I was so lucky I survived. I was so lucky to have access to the resources I needed to recover. Not many women have that. Because the resources are not available. Because they can’t talk about it. Because we don't talk about rape.
I started the conversation today: I was raped. I said that awful word, 'rape' 27 times. I challenge you to talk about rape once today, once when you get back home. And keep talking about it. We must make this world safer for our women and young girls. We must talk about rape."
I promised Amanda, I would not just share her amazing speech and the YouTube video from One Young World 2013; I promised I would say the word “rape”. We don’t say it enough. Her generation doesn’t say it and the sooner we start calling the evil by its name, the sooner we can start addressing it – properly, especially for Generation Y.
Go to Google and type in words “rape – Kenya” and one of the first stories you will see is that of the outrage we had as Kenyans last week when we found out about the shocking verdict given to gang-rapists of a 16-year-old school girl.

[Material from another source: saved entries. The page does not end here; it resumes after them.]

(** C9: a GET request gets content only on '/status' and '/info', any
    other path gets the 404 error body, and neither [do_GET] nor
    [do_OPTIONS] calls a registered handler. *)
Theorem do_GET_only_status_and_info s req :
  let '(s', evs, r) := do_GET H E s req in
  (path req = "/status" ->
     s' = s /\ r = Return tt /\ evs = [SendHeaders 200; WriteBody (status_response s)]) /\
  (path req = "/info" ->
     forall s1, ensure_initialized H E s = (s1, Return tt) ->
     s' = s1 /\ r = Return tt /\ evs = [SendHeaders 200; WriteBody (info_response s1)]) /\
  (path req <> "/status" -> path req <> "/info" ->
     s' = s /\ r = Return tt /\
     evs = [SendHeaders 404;
            WriteBody (PDict [("success", PBool false);
                              ("error", PStr "Endpoint not found");
                              ("status_code", PInt 404)])]) /\
  forallb (fun ev => negb (is_invoke ev)) evs = true /\
  forallb (fun ev => negb (is_invoke ev)) (snd (fst (do_OPTIONS s req))) = true.
Proof.
  unfold do_GET.
  destruct (String.eqb_spec (path req) "/status") as [Hst|Hst].
  { simpl. repeat split; try reflexivity; try congruence. }
  destruct (String.eqb_spec (path req) "/info") as [Hin|Hin].
  2:{ simpl. repeat split; try reflexivity; try congruence. }
  destruct (ensure_initialized H E s) as [s1 [[]|e]].
  - rewrite (send_serializable _ _ (info_serializable s1)).
    repeat split; try reflexivity; try congruence; intros; congruence.
  - repeat split; try reflexivity; try congruence; intros; congruence.
Qed.

Lemma do_POST_dispatch s s1 req data :
  ensure_initialized H E s = (s1, Return tt) ->
  read_request_data L req = Return data ->
  do_POST H E L s req =
  (s1, fst (dispatch (_dynamic_handlers s1) (urlparse_path L (path req)) data),
       snd (dispatch (_dynamic_handlers s1) (urlparse_path L (path req)) data)).
Proof.
  intros Hi Hr. unfold do_POST. rewrite Hi, Hr.
  destruct (dispatch _ _ _); reflexivity.
Qed.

Yes, while some were having a comedy break with silly pictures, the more sane part of Kenya was focused on real issues. In fact, the BBC carried the same story with the words “Kenyans are demanding justice after three men accused of brutally gang-raping a 16-year-old school girl and dumping her body in a latrine were ordered to cut grass as punishment.”
Away from Google, I looked through my inbox on Facebook and found outrage on the same and also a very hard hitting statement from a lady who goes by the name Cate Muthoni Joe, who was furious and frightened about the slow progress of both the police and justice system on the rape of a three-year-old called Baby Paloma.
Here’s my take - until this new generation with the ability to spread news faster than any newspaper or radio station starts to talk about rape and take the conversation seriously – stories like that of the Kenyan school girl, of Baby Paloma and that of Amanda, will continue to be “whatever” stories and they are not and they should not.
To the magistrate or judge who saw it fit to sentence those gang rapists to gardening, please look up Senator Claire McCaskill’s conversation on this very matter. The Senator said something truly profound: “...it's time we stopped treating sexual assault like a human resources problem and started prosecuting it for what it is: criminal behavior”.
I have honoured my promise to Amanda Dufrese not just for Amanda, but for my daughter, my sisters and for all of us. Find her on Facebook and twitter and YouTube and don’t just share the story, say the word – Rape. We must make this world safer for our women and young girls. We must talk about rape. In case for you this serves as just another story, allow me to quote what Cate Muthoni said in her final inbox message on Baby Paloma “...if this goes untold, you and I might as well put signs on our daughters' backs that say 'rape me, no-one will care.' Over to you.